### Assignment
Go through the listing below and list every line with "apply".

### Study material
Section ErasedFacts.
Context {A : Type}.
Implicit Types (l : list (N * A)) (id : N).

Lemma erased_cons id x l :
  erased id (x :: l) = if fst x =? id then l else x :: erased id l.
Proof.
  unfold erased. cbn [erase_first].
  destruct (fst x =? id); [reflexivity | ]. now destruct (erase_first id l).
Qed.

Lemma found_cons id x l : found id (x :: l) = (fst x =? id) || found id l.
Proof.
  unfold found. cbn [erase_first]. destruct (fst x =? id); [reflexivity | ].
  now destruct (erase_first id l).
Qed.

(** Erasing one id does not change whether another is found, and two
    erasures of different ids can be done in either order. *)
Lemma erased_other id1 id2 l :
  id1 <> id2 ->
  found id2 (erased id1 l) = found id2 l
  /\ erased id2 (erased id1 l) = erased id1 (erased id2 l).
Proof.
  intros Hne. induction l as [|x l [IH1 IH2]]; [split; reflexivity | ].
  destruct (fst x =? id1) eqn:E1, (fst x =? id2) eqn:E2;
    repeat (rewrite ?erased_cons, ?found_cons, ?E1, ?E2); cbn [orb].
  - apply N.eqb_eq in E1, E2. congruence.
  - split; reflexivity.
  - split; reflexivity.
  - rewrite IH1, IH2. split; reflexivity.
Qed.

(** The scan stops at the first entry with the id. *)
Lemma erase_first_split id (a : A) l1 l2 :
  ~ In id (ids l1) -> erase_first id (l1 ++ (id, a) :: l2) = Some (l1 ++ l2).
Proof.
  induction l1 as [|x l1 IH]; cbn; intros H.
  - now rewrite N.eqb_refl.
  - destruct (N.eqb_spec (fst x) id) as [E|E]; [exfalso; apply H; now left | ].
    rewrite IH; [reflexivity | intros F; apply H; now right].
Qed.

End ErasedFacts.

Section DeletionFacts.

Context {P : Platform}.

Lemma deleteInstrumentation_mem (k : N) (s : VM) :
  N.testbit k 31 = true ->
  deleteInstrumentation k s
  = (found (N.ldiff k EVENTID_VIRTCB_MASK) (memCBInfos s),
     with_memCBInfos (erased (N.ldiff k EVENTID_VIRTCB_MASK) (memCBInfos s)) s).
Proof.
  intros Hk. unfold deleteInstrumentation, erased, found.
  rewrite land_mask_testbit, Hk. cbn [negb].
  destruct (erase_first _ (memCBInfos s)); [reflexivity | ].
  now rewrite with_memCBInfos_id.
Qed.

(** X10. [deleteInstrumentation] of a memory id erases the first entry of
    [memCBInfos] that carries the id and nothing else: the entries before
    and after it stay, in their order.  When no entry carries the id it
    returns false and the VM is unchanged. *)
Theorem deleteInstrumentation_erases_one_entry (k : N) (s : VM) :
  N.testbit k 31 = true ->
  (forall l1 info l2,
      memCBInfos s = l1 ++ (N.ldiff k EVENTID_VIRTCB_MASK, info) :: l2 ->
      ~ In (N.ldiff k EVENTID_VIRTCB_MASK) (ids l1) ->
      deleteInstrumentation k s = (true, with_memCBInfos (l1 ++ l2) s))
  /\ (~ In (N.ldiff k EVENTID_VIRTCB_MASK) (ids (memCBInfos s)) ->
      deleteInstrumentation k s = (false, s)).
Proof.
  intros Hk. rewrite (deleteInstrumentation_mem k s Hk). unfold erased, found.
  split.
  - intros l1 info l2 E H. now rewrite E, erase_first_split.
  - intros H. apply erase_first_None in H. rewrite H.
    now rewrite with_memCBInfos_id.
Qed.

(** X11. Deletions of two different memory ids do not interfere: each
    returns what it would have returned alone, and the VM they leave does
    not depend on their order. *)
Theorem memory_deletions_commute (k1 k2 : N) (s : VM) :
  N.testbit k1 31 = true -> N.testbit k2 31 = true ->
  N.ldiff k1 EVENTID_VIRTCB_MASK <> N.ldiff k2 EVENTID_VIRTCB_MASK ->
  fst (deleteInstrumentation k2 (snd (deleteInstrumentation k1 s)))
    = fst (deleteInstrumentation k2 s)
  /\ fst (deleteInstrumentation k1 (snd (deleteInstrumentation k2 s)))
     = fst (deleteInstrumentation k1 s)
  /\ snd (deleteInstrumentation k2 (snd (deleteInstrumentation k1 s)))
     = snd (deleteInstrumentation k1 (snd (deleteInstrumentation k2 s))).
Proof.
  intros H1 H2 Hne.
  rewrite !(deleteInstrumentation_mem k1 _ H1), !(deleteInstrumentation_mem k2 _ H2).
  cbn [fst snd]. proj_simpl.
  destruct (erased_other _ _ (memCBInfos s) Hne) as [F1 C].
  destruct (erased_other _ _ (memCBInfos s) (not_eq_sym Hne)) as [F2 _].
  rewrite F1, F2, C. destruct s. repeat split.
Qed.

### Problem solution
  - apply N.eqb_eq in E1, E2. congruence.
  - destruct (N.eqb_spec (fst x) id) as [E|E]; [exfalso; apply H; now left | ].
    rewrite IH; [reflexivity | intros F; apply H; now right].
  - intros H. apply erase_first_None in H. rewrite H.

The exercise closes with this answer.